Dans le village, la traditionnelle fête du livre se déploie entre les librairies permanentes et les stands disséminés un peu partout. Ce n’est pas la grande foule ce samedi. Il est vrai que la météo n’est pas au rendez-vous, mais l’intérêt pour le livre serait en déclin. Heureusement, il reste des passionnés.

C'est moins cher, plus économique, écologique et ça vit les livres.
Pour les livres en général, l'intérêt à diminuer... Ce n'est plus le support primordial dans notre monde numérique.

Myriam Dethyse, Libraire :

Ce qui fonctionne le plus, ce sont les romans, les poches, la BD... Mais les beaux livres de collection ça a bien chuté depuis un certain temps.

Pour faire face, certains diversifient leur activité, comme le Reduiste installé ici depuis une dizaine d’années, qui propose bar, chambres d’hôtes et qui multiplie les activités durant la fête du livre.

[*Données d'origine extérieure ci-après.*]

(** Freeing the entries of the indirect block, then the block itself. *)
Lemma tri_free_indirect {C D} E V I ind (g : K (fstate B) D) (f : D -> K (fstate B) C) Q :
  sb_ok V dev sb -> freeable V (ind :: nz (entries (V dev ind))) ->
  (forall V', frees V (nz (entries (V dev ind)) ++ [ind]) V' -> tri E V' [] I (kbind g f) Q) ->
  tri E V [] I (kbind (bp <- onblk (bread dev ind) ;;
    onblk (itrunc_indirect 128 dev bp 0) ;;
    onblk (brelse bp) ;;
    onblk (bfree dev ind) ;;
    g) f) Q.
Proof using BL.
  intros Hsb Hfr Hf. apply freeable_cons in Hfr as (Hdb & Hu & Hni & Hfr).
  do 2 tstep; [eapply good_data; [apply Hsb|apply Hdb]|apply not_elem_of_nil|unfold MAXHELD; simpl; lia|].
  tstep. apply tri_itrunc_indirect; try done. intros V2 Hf2. tstep.
  assert (V2 dev ind = V dev ind) as EV2.
  { apply (fr_frame _ _ _ Hf2). intros _. split; [done|]. by eapply data_not_bitmap. }
  assert (used V2 dev sb ind = true) as Hu2.
  { pose proof (size_bitmap_end dev sb V Hsb). pose proof (meta_pos dev sb V Hsb). unfold data_block in Hdb.
    rewrite (fr_used _ _ _ Hf2) by lia. rewrite Hu, bool_decide_false; done. }
  tstep; [by rewrite EV2|]. tstep.
  apply tri_bfree_data; try done; [apply Hf2|apply clear_of_nil|apply not_elem_of_nil|]. intros V3 Hf3.
  apply Hf. eapply frees_app; [|done|done]. rewrite Forall_app, Forall_singleton. split; [|done].
  destruct Hfr as [_ Hx]. eapply Forall_impl; [exact Hx|]. by intros ? [? _].
Qed.

(** itrunc up to the update of the inode. *)
Lemma tri_itrunc_blocks {C} E V I ip x (f : unit -> K (fstate B) C) Q :
  I !! ip = Some x -> fs_ok dev sb V -> wf_file dev sb V x ->
  (forall V' l, frees V l V' -> (forall b, b ∈ l <-> owns dev V x b) ->
     tri E V' [] (<[ip := set_addrs (replicate 13 0) x]> I) (kbind (iset ip (set_size 0)) (fun _ => kbind (iupdate ip) f)) Q) ->
  tri E V [] I (kbind (itrunc ip) f) Q.
Proof using BL.
  intros HI Hfs Hwf Hf. pose proof (fs_sb _ _ _ Hfs) as Hsb. pose proof (wf_len _ _ _ _ Hwf) as Hl.
  pose proof (wf_freeable V x Hwf) as Hfr. rewrite (slots_split V x Hl), !nz_app in Hfr.
  apply freeable_app in Hfr as (Hfr1 & Hfr2 & Hdis). unfold itrunc. tstep.
  apply (tri_itrunc_direct _ _ _ _ x); try done; [apply Hwf|lia|].
  intros V1 Hf1. set (x1 := set_addrs (zeroed 0 12 (iaddrs x)) x).
  assert (HI1 : <[ip := x1]> I !! ip = Some x1) by (eapply list_lookup_insert_eq, lookup_lt_Some, HI).
  assert (Hx1 : iaddrs x1 = replicate 12 0 ++ [addr x 12]).
  { unfold x1, zeroed, splice. simpl. f_equal. unfold addr.
    destruct (iaddrs x) as [|a0 [|a1 [|a2 [|a3 [|a4 [|a5 [|a6 [|a7 [|a8 [|a9 [|a10 [|a11 [|a12 [|]]]]]]]]]]]]]];
      try discriminate Hl. done. }
  assert (addr x1 12 = addr x 12) as Ea by (unfold addr at 1; rewrite Hx1; done).
  tstep. tstep. rewrite (nth_lookup_Some _ _ _ _ HI1), Ea. tstep.
  assert (Eown : forall b, owns dev V x b <-> b ∈ nz (slots dev V x)) by (intros b; symmetry; apply elem_of_nz).
  rewrite (slots_split V x Hl) in Eown.
  destruct (Z.eqb_spec (addr x 12) 0) as [E0|E0]; cbn [negb].
  - tstep. assert (set_addrs (replicate 13 0) x = x1) as Ex1.
    { assert (iaddrs x1 = replicate 13 0) as <- by (rewrite Hx1, E0; done). done. }
    rewrite <- Ex1. tstep. apply (Hf V1 _ Hf1).
    intros b. rewrite Eown, !nz_app, !elem_of_app, E0, nz_replicate_0, nz_cons_0.
    change (nz []) with (@nil Z). rewrite !elem_of_nil. tauto.
  - rewrite (nz_cons_ne _ [] E0) in Hfr2, Hdis. change (nz []) with (@nil Z) in Hfr2, Hdis.
    set (ind := addr x 12) in *. set (l1 := nz (slice (iaddrs x) 0 12)) in *.
    change ([ind] ++ nz (entries (V dev ind))) with (ind :: nz (entries (V dev ind))) in *.
    pose proof Hfr2 as (Hdb & _)%freeable_cons.
    assert (V1 dev ind = V dev ind) as EV.
    { apply (fr_frame _ _ _ Hf1). intros _. split; [|by eapply data_not_bitmap].
      intros Hc. apply (Hdis _ Hc). left. }
    assert (freeable V1 (ind :: nz (entries (V1 dev ind)))) as Hfr1'.
    { rewrite EV. eapply (freeable_frees_list V l1); try done. intros b Hb Hc. by apply (Hdis _ Hc). }
    change (idev x1) with (idev x). rewrite (wf_dev _ _ _ _ Hwf).
    apply tri_free_indirect; [apply Hf1|done|]. intros V3 Hf3. rewrite EV in Hf3.
    tstep. rewrite (alter_lookup _ _ _ _ HI1), list_insert_insert_eq.
    assert (set_addr 12 0 x1 = set_addrs (replicate 13 0) x) as -> by (unfold set_addr; by rewrite Hx1).
    tstep. apply (Hf V3 (l1 ++ nz (entries (V dev ind)) ++ [ind])).
    + eapply frees_app; [|exact Hf1|exact Hf3]. rewrite !Forall_app, Forall_singleton.
      destruct Hfr1 as [_ H1]. apply freeable_cons in Hfr2 as (_ & _ & _ & _ & H2).
      split_and!; [eapply Forall_impl; [exact H1|]|eapply Forall_impl; [exact H2|]|done]; by intros ? [? _].
    + intros b. rewrite Eown, !nz_app, !elem_of_app. fold l1. rewrite (nz_cons_ne _ [] E0).
      change (nz []) with (@nil Z). tauto.
Qed.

Mais ici aussi, on constate un changement d’habitude du consommateur. Anthe Vrijlandt, Co-propriétaire Le Reduiste :

On doit refuser pas mal de livres... Ce matin, une dame a appelé pour vendre ses encyclopédies, ses dictionnaires, ... Mais on ne vend plus ça.

Comment faire face aux nouvelles habitudes de consommation ? Comment attirer de nouveaux publics ? Le village du livre de Redu doit se réinventer. La diversification est amorcée avec une plus grande place à l’art. Tant qu’il y aura un public pour les vieux livres, il y aura un public pour un village du livre en Ardenne.